Serrapeptase is an enzyme that is produced in the intestines of silk worms to break down cocoon walls. This enzyme is proving to be a superior alternative to the non-steroidal anti-inflammatory agents (NSAIDs) traditionally used to treat rheumatoid arthritis and osteoarthritis. Its uses have also been extended to the treatment of chronic sinusitis and postoperative inflammation, and some preliminary research indicates that Serrapeptase may even help inhibit plaque build-up in arteries, thereby preventing atherosclerosis (hardening of the arteries) and a resulting heart attack or stroke. Therefore, much like aspirin, this naturally derived enzyme may work to prevent inflammation, pain, heart attack and stroke. Unlike aspirin and other over-the-counter (OTC) NSAIDs, Serrapeptase has not been shown to cause ulcers and stomach bleeding and also no inhibitory effects on prostaglandins and is devoid of gastrointestinal side effects.
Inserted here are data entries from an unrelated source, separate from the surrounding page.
Lemma single_outcome b l j I T t r :
  wf b l → instr b j = Some I → single b l j I T t r → outcome b l j I T r.
Proof.
  intros Hw EI. destruct r as [[P|] b']; [|done].
  intros (p & A & l1 & a & l2 & k & -> & -> & HT & Hl & Hin). exists (l1 ++ (A, a) :: l2).
  destruct (allocs_insert l1 l2 (A, a)) as [Hsub HA]. split.
  - split; [|apply Hin|apply (in_hooked _ _ _ _ _ _ _ _ _ Hin)|done| |].
    + eapply installed_wf; try done. by left.
    + eapply installed_queue_kept; [apply Hw|done|exact Hin].
    + split; [done|]. intros q Hq. apply list_elem_of_singleton in Hq as ->. split.
      * rewrite (in_I _ _ _ _ _ _ _ _ _ Hin). eexists.
        by eapply change_instr, installed_change, Hin; [apply Hw|].
      * intros A' E. rewrite (in_A _ _ _ _ _ _ _ _ _ Hin) in E. injection E as <-. by exists a.
  - left. eapply lands_near; [done|done|]. by eapply installed_near.
Qed.

(** ** Tactic B0 *)

Lemma trap_bytes b j I ev :
  layout b → instr b j = Some I → state_at b (i_offset I) = Some STATE_INSTRUCTION →
  let b0 := set_B_Is (<[j := flag ev I]> (B_Is b)) b in
  ∃ b1 b2, patchTrap j b0 = Some b1 ∧ patchUnused j 1 b1 = Some b2 ∧ rewrites b0 b2 ∧ preserves b b2 ∧
    same_out b b2 (i_offset I) (i_offset I + i_size I) ∧
    fixed b2 (i_offset I) [0x27] ∧ states b2 I 0 = Some STATE_PATCHED ∧
    ∀ i, 1 <= i < i_size I → states b2 I i = freed_state <$> states b I i.
Proof.
  intros HL EI Es b0. pose proof (la_instr _ HL _ _ EI) as Ho. pose proof (io_size _ _ Ho).
  assert (E0 : instr b0 j = Some (flag ev I)) by (by apply flag_instr).
  assert (Fo : i_offset (flag ev I) = i_offset I) by (by destruct ev).
  assert (Fs : i_size (flag ev I) = i_size I) by (by destruct ev).
  unfold patchTrap. rewrite E0. cbn [mbind option_bind]. unfold STATE. fold (state_at b0 (i_offset (flag ev I) + 0)).
  rewrite Fo, Z.add_0_r. change (state_at b0) with (state_at b). rewrite Es. cbn [mbind option_bind].
  change (writable STATE_INSTRUCTION) with true. cbn [assert_ mbind option_bind].
  destruct (write_ok (flag ev I) 0 0x27 STATE_PATCHED b0) as (b1 & -> & R1 & Q1); [|done|].
  { rewrite Fo. by apply (mapped_near b I 0 Ho). }
  rewrite Fo, Z.add_0_r in Q1.
  assert (P1 : preserves b b1) by (by eapply (write_preserves b b1)).
  destruct (unused_ok j 1 b1 (flag ev I)) as (b2 & E2 & R2 & P2 & Out2 & In2).
  { by rewrite (rewrites_instr _ _ _ R1). }
  { eapply (instr_ok_evolves b); [|apply clear_flag|done].
    eapply evolves_trans; [eapply Is_evolves; [done|apply clear_flag]|by apply rewrites_evolves]. }
  { rewrite Fs. lia. }
  rewrite Fo, Fs in *. exists b1, b2. split; [done|]. split; [done|].
  assert (Q0 : byte_at b2 (i_offset I) = Some 0x27 ∧ state_at b2 (i_offset I) = Some STATE_PATCHED).
  { destruct (Out2 (i_offset I)) as [-> ->]; [lia|]. destruct (Q1 (i_offset I)) as [-> ->].
    by rewrite !decide_True by done. }
  split_and!.
  - by eapply rewrites_trans.
  - by etrans.
  - intros q Hq. destruct (Out2 q) as [-> ->]; [lia|]. destruct (Q1 q) as [-> ->]. by rewrite !decide_False by lia.
  - intros i v Hv. destruct i as [|i]; [|by destruct i]. injection Hv as <-.
    change (Z.of_nat 0) with 0. rewrite Z.add_0_r. split; [apply Q0|]. exists STATE_PATCHED. by split; [apply Q0|].
  - rewrite states_0. apply Q0.
  - intros i Hi. specialize (In2 i Hi). unfold states in *. rewrite Fo in In2. rewrite In2.
    destruct (Q1 (i_offset I + i)) as [_ ->]. rewrite decide_False by lia. done.
Qed.
(* ===== verification/E9TacticsPatch.v ===== *)
(** * E9TacticsPatch: patching an instruction

    Tactic T0 (batches) of src/src/e9patch/e9tactics.cpp, the commit, and [patch] itself:
    it never fails an assertion, a failed patch restores the binary, and a successful one
    makes the instruction land at its trampoline. *)

From stdpp Require Import gmap.
From S2P Require Import Prelude E9Patch E9Alloc E9AllocTree E9AllocSpec E9AllocIter E9AllocApi E9X86 E9Tactics E9TacticsMem E9TacticsSpec E9TacticsInv E9TacticsEvict.

Module TacticsPatch.
Import E9 E9Alloc AllocTree AllocSpec AllocIter AllocApi E9X86 E9Tactics TacticsMem TacticsSpec TacticsInv TacticsEvict.

Section Patch.
Context `{W : Window} {S : Type} `{TR : Trampolines (Binary S)}
  `{VS : !VirtualSpace (Binary S) S}.
Context {ST : Setup} {CT : Contract}.
Implicit Types (b : Binary S) (I K : Instr) (j : iptr).

(** ** Tactic T0: batches *)

Lemma pred_Some b j J : pred b j = Some (Some J) →
  ∃ I K, J = j - 1 ∧ instr b j = Some I ∧ instr b J = Some K ∧ i_offset K ≠ 0 ∧
    i_offset K + i_size K = i_offset I.
Proof.
  unfold pred. destruct (instr b j) as [I|]; [|done]. cbn [mbind option_bind]. intros [= E].
  destruct (instr b (j - 1)) as [K|] eqn:EK; [|done]. destruct (_ || _) eqn:Ec; [done|]. injection E as <-.
  apply orb_false_iff in Ec as [H0%Z.eqb_neq H1%negb_false_iff%Z.eqb_eq]. exists I, K. done.
Qed.

Lemma pred_ok b j I : instr b j = Some I → ∃ n, pred b j = Some n.
Proof. unfold pred. intros ->. cbn. eauto. Qed.

Lemma pred_adjacent b j I K :
  instr b j = Some I → instr b (j - 1) = Some K → i_offset K ≠ 0 →
  i_offset K + i_size K = i_offset I → pred b j = Some (Some (j - 1)).
Proof.
  intros EI EK H0 H1. unfold pred. rewrite EI, EK. cbn [mbind option_bind].
  by rewrite (proj2 (Z.eqb_neq _ _) H0), (proj2 (Z.eqb_eq _ _) H1).
Qed.

(** The first byte of the instruction is not frozen. *)
Definition loose b i : Prop :=
  ∃ I s, instr b i = Some I ∧ state_at b (i_offset I) = Some s ∧ frozen s = false.

Lemma batch_one b j I : instr b j = Some I → batch b j j.
Proof. intros EI i Hi. replace i with j by lia. exists I. split; [done|lia]. Qed.

Lemma batch_join b J j L : batch b J j → batch b j L → J <= j <= L → batch b J L.
Proof.
  intros H1 H2 Hj i Hi. destruct (Z.le_gt_cases i j) as [Hle|Hgt].
  - apply H1. lia.
  - destruct (H2 i ltac:(lia)) as (I & EI & HI). exists I. split; [done|]. intros _. apply HI. lia.
Qed.

Lemma batch_step b j I K :
  instr b j = Some K → instr b (j + 1) = Some I → i_target I = false → i_offset K ≠ 0 →
  i_offset K + i_size K = i_offset I → batch b j (j + 1).
Proof.
  intros EK EI Ht H0 H1 i Hi. destruct (Z.eq_dec i j) as [->|].
  - exists K. split; [done|lia].
  - replace i with (j + 1) by lia. exists I. split; [done|]. intros _. split; [done|].
    exists K. by replace (j + 1 - 1) with j by lia.
Qed.

Lemma t0_start_ok b n : ∀ J size I,
  layout b → instr b J = Some I →
  ∃ J' size', t0_start n b J size = Some (J', size') ∧ J' <= J ∧ batch b J' J ∧
    ∀ i, J' <= i < J → loose b i.
Proof.
  induction n as [|n IH]; intros J size I HL EI; cbn [t0_start].
  { exists J, size. split_and!; [done|lia|by eapply batch_one|lia]. }
  assert (Hdone : ∀ size' : Z, ∃ J' size'', Some (J, size') = Some (J', size'') ∧ J' <= J ∧ batch b J' J ∧
    ∀ i, J' <= i < J → loose b i).
  { intros size'. exists J, size'. split_and!; [done|lia|by eapply batch_one|lia]. }
  rewrite EI. cbn [mbind option_bind]. destruct (i_target I) eqn:Et; [apply Hdone|].
  destruct (pred_ok b J I EI) as [[K|] Ep]; rewrite Ep; cbn [mbind option_bind]; [|apply Hdone].
  destruct (pred_Some _ _ _ Ep) as (I' & k & -> & EI' & Ek & H0 & H1). rewrite EI in EI'. injection EI' as <-.
  rewrite Ek. cbn [mbind option_bind]. unfold STATE. rewrite Z.add_0_r.
  destruct (state_mapped b (i_offset k)) as [s Es].
  { rewrite <- (Z.add_0_r (i_offset k)). apply mapped_near; [by eapply la_instr|lia]. }
  unfold state_at in Es. rewrite Es. cbn [mbind option_bind].
  destruct (_ || _) eqn:Eq; [|apply Hdone].
  destruct (IH (J - 1) (size + i_size I) k HL Ek) as (J' & size' & -> & Hle & Hb & Hl).
  exists J', size'. split_and!; [done|lia| |].
  - eapply batch_join; [exact Hb| |lia]. replace J with (J - 1 + 1) at 2 by lia.
    eapply batch_step; [exact Ek|by replace (J - 1 + 1) with J by lia|done|done|done].
  - intros i Hi. destruct (Z.eq_dec i (J - 1)) as [->|]; [|apply Hl; lia].
    exists k, s. split_and!; [done|done|]. unfold frozen, writable.
    by apply orb_true_iff in Eq as [-> | ->]; rewrite ?orb_true_r.
Qed.

Lemma t0_end_ok b fuel : ∀ L sz v I,
  layout b → instr b L = Some I →
  (∀ i, L - Z.of_nat v <= i <= L → is_Some (instr b i)) →
  (size (B_Is b) < v + fuel + 1)%nat →
  ∃ L', t0_end fuel b L sz = Some L' ∧ L <= L' ∧ batch b L L' ∧ ∀ i, L < i <= L' → loose b i.
Proof.
  induction fuel as [|fuel IH]; intros L sz v I HL EI Hv Hf; cbn [t0_end].
  all: assert (Hdone : ∃ L', Some L = Some L' ∧ L <= L' ∧ batch b L L' ∧ ∀ i, L < i <= L' → loose b i)
    by (exists L; split_and!; [done|lia|by eapply batch_one|lia]).
  all: destruct (5 <=? sz); [exact Hdone|].
  all: destruct (succ_ok b L I EI) as [[K|] Es]; rewrite Es; cbn [mbind option_bind]; [|exact Hdone].
  all: destruct (succ_Some _ _ _ Es) as (I' & k & -> & EI' & Ek & H0 & H1); rewrite EI in EI'; injection EI' as <-.
  all: rewrite Ek; cbn [mbind option_bind]; destruct (canPatch_ok b (L + 1) k HL Ek) as (s & Es' & ->);
    cbn [mbind option_bind].
  all: destruct (i_target k || _ || _) eqn:Ec; [exact Hdone|].
  all: apply orb_false_iff in Ec as [[Ht Hs%negb_false_iff]%orb_false_iff _].
  all: destruct (la_cft _ HL (L + 1) k Ek) as [cft Ecft]; unfold T0_FLAGS in Ecft; rewrite Ecft; cbn [mbind option_bind].
  all: assert (Hb : batch b L (L + 1)) by
    (eapply batch_step; try done; pose proof (io_offset _ _ (la_instr _ HL _ _ EI)); lia).
  all: assert (Hl : loose b (L + 1)) by (exists k, s; split_and!; try done; by apply writable_not_frozen).
  all: destruct cft; [exists (L + 1); split_and!; [done|lia|done|intros i Hi; by replace i with (L + 1) by lia]|].
  - exfalso. pose proof (present_size (B_Is b) (L - Z.of_nat v) (v + 1)) as Hp.
    assert (v + 1 <= size (B_Is b))%nat; [|lia]. apply Hp. intros i Hi. apply Hv. lia.
  - destruct (IH (L + 1) (sz + i_size k) (Datatypes.S v) k HL Ek) as (L' & -> & Hle & Hb' & Hl').
    + intros i Hi. destruct (Z.eq_dec i (L + 1)) as [->|]; [by exists k|]. apply Hv. lia.
    + lia.
    + exists L'. split_and!; [done|lia|eapply batch_join; [exact Hb|exact Hb'|lia]|].
      intros i Hi. destruct (Z.eq_dec i (L + 1)) as [->|]; [done|]. apply Hl'. lia.
Qed.

(** One instruction is freed. *)
Lemma free_one b l b0 l0 (P : list Patch) (K : iptr) (X : Instr) :
  wf b l → instr b K = Some X → loose b K → undoable b0 l0 P b l → P = [] ∨ committable P b l →
  ∃ q b1 b', new_Patch evicteeTrampoline K TACTIC_T0 None b = Some (q, b1) ∧
    patchUnused K 0 b1 = Some b' ∧ wf b' l ∧ evolves b b' ∧ preserves b b' ∧
    same_out b b' (i_offset X) (i_offset X + i_size X) ∧ B_Ts b' = B_Ts b ∧
    (∀ i, i ≠ K → instr b' i = instr b i) ∧ instr b' K = Some (flag false X) ∧
    undoable b0 l0 (q :: P) b' l ∧ committable (q :: P) b' l.
Proof.
  intros Hw EK (X' & s & EK' & Es & Hs) Hu HP. rewrite EK in EK'. injection EK' as <-.
  pose proof (wf_instr _ _ _ _ _ Hw EK) as Ho. pose proof (io_size _ _ Ho).
  destruct (new_Patch_ok K TACTIC_T0 b l X None) as (q & Eq & Hsv & EA & Ej & Et);
    [apply Hw|apply Hw|done|done|].
  cbn [fmap option_fmap option_map evicting] in Eq, EA. set (b1 := set_B_Is _ b) in *.
  destruct (unused_ok K 0 b1 (flag false X)) as (b' & E' & R & Pr & Out & In); [by apply flag_instr|by destruct Ho|cbn; lia|].
  assert (Hc : change b b' K X q false (i_offset X + i_size X)).
  { apply change_intro; try done; [|unfold PATCH_MAX; lia|by apply spilled_inside].
    intros q' Hq. rewrite Z.max_id in Hq. apply Out. cbn. lia. }
  assert (Hl : live b' l) by (unfold live; rewrite (rewrites_space _ _ R); apply Hw).
  exists q, b1, b'. split_and!; try done.
  - eapply (change_wfx None None b); try done; [by left|intros _|by left].
    eapply shape_ext, shape_freed; [|by apply (wf_shape _ _ _ Hw K)]. intros i Hi. by apply In.
  - apply Hc.
  - intros q' Hq. apply Out. cbn. lia.
  - destruct R as (bs & st & -> & _). by destruct b.
  - intros i Hi. by eapply change_other.
  - by eapply change_instr.
  - eapply change_undoable; [exact Hw|exact EK| |exact Hc|by rewrite EA|exact Hu].
    by eapply not_evicted.
  - apply committable_cons; [|by rewrite EA|].
    + rewrite Ej. eexists. by eapply change_instr.
    + destruct HP as [->|HP]; [by left|right]. eapply committable_mono; [done|apply Hc|done].
Qed.

Lemma out_of_range b b' (i K : iptr) X Y :
  layout b → instr b i = Some X → instr b K = Some Y → i ≠ K →
  same_out b b' (i_offset Y) (i_offset Y + i_size Y) → state_at b' (i_offset X) = state_at b (i_offset X).
Proof.
  intros HL EX EY Hi Hout. pose proof (io_size _ _ (la_instr _ HL _ _ EX)).
  apply Hout. destruct (Z.lt_total i K) as [Hlt|[?|Hlt]]; [|done|].
  - pose proof (proj1 (la_sorted _ HL _ _ _ _ Hlt EX EY)). lia.
  - pose proof (proj1 (la_sorted _ HL _ _ _ _ Hlt EY EX)). lia.
Qed.

Lemma t0_free_stop fuel b (J : iptr) I (Ko : option iptr) (P : list Patch) :
  layout b → instr b J = Some I →
  match Ko with None => True | Some K => (K < J) ∧ is_Some (instr b K) end →
  t0_free evicteeTrampoline fuel J Ko P b = Some (P, b).
Proof.
  intros HL EJ HK. destruct fuel; cbn [t0_free]; (destruct Ko as [K|]; [|done]);
    destruct HK as [Hlt [k Ek]]; rewrite Ek, EJ; cbn [mbind option_bind];
    pose proof (proj2 (la_sorted _ HL _ _ _ _ Hlt Ek EJ)); pose proof (io_size _ _ (la_instr _ HL _ _ Ek));
    by rewrite (proj2 (Z.ltb_lt _ _)) by lia.
Qed.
Serrapeptase is thought to work in three ways:
1. It may reduce inflammation by thinning the fluids formed from injury, and facilitating the fluid drainage. This in turn, also speeds tissue repair.
2. It may help alleviate pain by inhibiting the release of pain-inducing amines called bradykinin.
3. It may enhance cardiovascular health by breaking down the protein by-products of blood coagulation called fibrin. Conveniently, Serrapeptase is able to dissolve the fibrin and other dead or damaged tissue without harming living tissue. This could enable the dissolution of atherosclerotic plaques without causing any harm to the inside of the arteries.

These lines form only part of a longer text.